The Politics Of Hair
In 2008 the America tabloid In touch revealed a narrative about Beyonce Knowles wig assortment. In the story they estimated that Beyonce’s wig collection was valued at in excess of $1 million. 5 years later and she might be essentially the most famous singer on the planet with a a lot larger assortment of wigs, weaves and other pretend appendages connected to her scalp, with a a lot bigger social impact. She is continuously lambasted by pop tradition and sociological pundits for getting into the Barbie doll aesthetic and promoting an unreal image of black womanhood. She has been accused of lightening her skin tone, having rhinoplasty and general altering her look from that of a gorgeous black lady to that of a ravishing white lady. Above all though it’s her hair that garners most attention. Google ‘Beyonce hair’ and of the 105,000,000 hits a large portion of them are debates on whether her hair is actual, a wig, a weave and the politics that surrounds hair in black culture. The scion of pop tradition could not identify solely as African American (she has greater than as soon as said she has a multi-ethnic background – African American, Irish, French and Cherokee, but the affect of her hair decisions resonate through debates on race, ethnicity and feminism.
Hair has by no means been just one thing on your head. It is chopped, braided, dyed, spiked, again combed, formed, plucked, implanted and pretty much anything else you may suppose to do to it. In pre-transatlantic slave trade West African cultures hair was central to defining culture, status and id, because it still is at the moment all over the world. Absolutely the horror and private annihilation that slave traders inflicted on their human chattel would not have been as efficient if tradition, status and identification have been allowed to proceed after people have been kidnapped and shipped across the ocean. One of many principle technique of dehumanising their victims involved shaving their hair in an effort to wipe out tradition and identity. Over time the know-how and potential for personal hair grooming explicit to individuals from West Africans was lost amongst the slave population. In addition slaves did not have the hair care products that usually suited their hair kind, reminiscent of palm oil, and had to rely on different simply attainable merchandise similar to bacon grease and wool combs for his or her hair care.
Hair and pores and skin tone grew to become further politicised when second and subsequent generations of slaves have been born. Ceaselessly they had been the result of the slave masters raping slave women and ladies. Genetics being genetics pores and skin tone, facial options and hair texture clearly recognized who was associated to the slave house owners. Incessantly the youngsters of slaves and slave masters had been afforded better residing circumstances (reminiscent of living in higher houses, higher food and so on) and a greater probability at making it via what was a harsh existence.
Additional time the politicisation of hair had reached new heights. Emancipation didn’t change a lot as the extra related one was to the dominant financial culture (white) the better it was to get on in life. It’s in actual fact estimated that lots of of hundreds of African People with light pores and skin tones and straight hair passed themselves off as white and utterly changed their identities so as to mix into white society.
The ‘one drop rule’, adopted into legislation within the 1920s deemed that anybody with even a bit of African heritage can be seen as legally black, and thus subjected to demeaning prejudice in their everyday lives, made ‘passing’ as white a sexy possibility for individuals who could.

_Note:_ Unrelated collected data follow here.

(** The browser fires the event exactly when the three required controls
    are filled and the e-mail control holds an address. *)
Lemma request_submit_gate (v : FormValues) (s : ContactFormState) :
  request_submit v s = if passes_validation v then {| sent := true |} else s.
Proof.
  unfold request_submit. rewrite rendered_ContactForm.
  unfold check_validity, passes_validation, control_values.
  cbn -[valid_email is_empty fire_submit control_valid].
  unfold control_valid. cbn -[valid_email is_empty fire_submit].
  rewrite fire_submit_sent.
  destruct (is_empty (fullName v)); cbn -[valid_email is_empty]; [reflexivity|].
  destruct (is_empty (email v)); cbn -[valid_email is_empty]; [reflexivity|].
  destruct (valid_email (email v)); cbn -[is_empty]; [|reflexivity].
  destruct (is_empty (message v)); reflexivity.
Qed.

Lemma perform_all_sent (ops : list operation) :
  forall s, sent (perform_all s ops) = sent s || existsb is_submit ops.
Proof.
  induction ops as [|op ops IH]; intro s.
  - cbn. now rewrite orb_false_r.
  - unfold perform_all in *. cbn [fold_left existsb]. rewrite IH.
    destruct op as [|e]; cbn.
    + reflexivity.
    + now rewrite orb_true_r.
Qed.

(** C1: the contact form owns one boolean, [sent], false when the form is
    mounted.  Every submit event delivered to the handler has its default
    action prevented and leaves [sent] true, so the browser does not
    navigate away; after a first submit every later one leaves the state as
    it is; and after any operations of the component [sent] is true exactly
    when it was true before or a submit was among them, so nothing resets
    it. *)
Theorem C1_sent_is_set_and_kept :
  sent ContactForm_mount = false
  /\ (forall e s, defaultPrevented (fst (onSubmit e s)) = true
                  /\ sent (snd (onSubmit e s)) = true)
  /\ (forall v s, fire_submit v s = {| sent := true |})
  /\ (forall e es, sent (perform_all ContactForm_mount (map Submit (e :: es))) = true)
  /\ (forall e e' s, snd (onSubmit e' (snd (onSubmit e s))) = snd (onSubmit e s))
  /\ (forall ops s, sent (perform_all s ops) = sent s || existsb is_submit ops).
Proof.
  split; [reflexivity|].
  split; [intros e s; split; reflexivity|].
  split; [exact fire_submit_sent|].
  split.
  { intros e es. rewrite perform_all_sent. cbn. reflexivity. }
  split; [reflexivity|].
  intros ops s. apply perform_all_sent.
Qed.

They did not have to sit on designated seats on buses did not have to use separate services, could get better jobs and weren’t abused because of their race. It is tough to know precisely how many individuals crossed the ‘race line’ but various research initiatives into ethnicity have found that a whole lot of 1000’s, if not tens of millions of those that determine as white in America have some African ancestry. The identical phenomenon has been observed South Africa and little question in some other country where one group was repressed to such an extent that it was easier to pretend to be someone else. Hair, skin tone and features turned one of the principle identifiers in a hierarchy of ethnicity that for higher or worse that facilitated simpler lives. It won’t be as evident nowadays but it remains to be present and very a lot a social phenomenon.
The legacy of ethnic hierarchies permeates through American and pop tradition to today. Eurocentric models sell clothes and items. The Barbie-doll aesthetic is pervasive in music and movies. Little question Beyonce makes thousands and thousands from her numerous advertising endorsements where she is styled to attraction to as broad an viewers as possible. Having long lustrous blonde hair is static hair why central to this enchantment and central to her checking account. She could define her ethnicity as multi-ethnic and thus it isn’t fair to label her as someone who rejects her heritage. However, her visual look, at the very least in her public life, would suggest that she identifies a lot more with one among her ethnic heritages extra so than the others.
The Eurocentric media that has been pervasive in America is of course altering to accommodate the growing diversity in American society. With increasingly more individuals identifying as multi-ethnic and celebrating their variety advertisers and pop tradition is beginning to characterize this. However till the time when all hair types, skin tones and options are perceived as equally stunning in pop tradition the melting pot might be nothing greater than an inadequate illustration of a society nonetheless obsessed with race.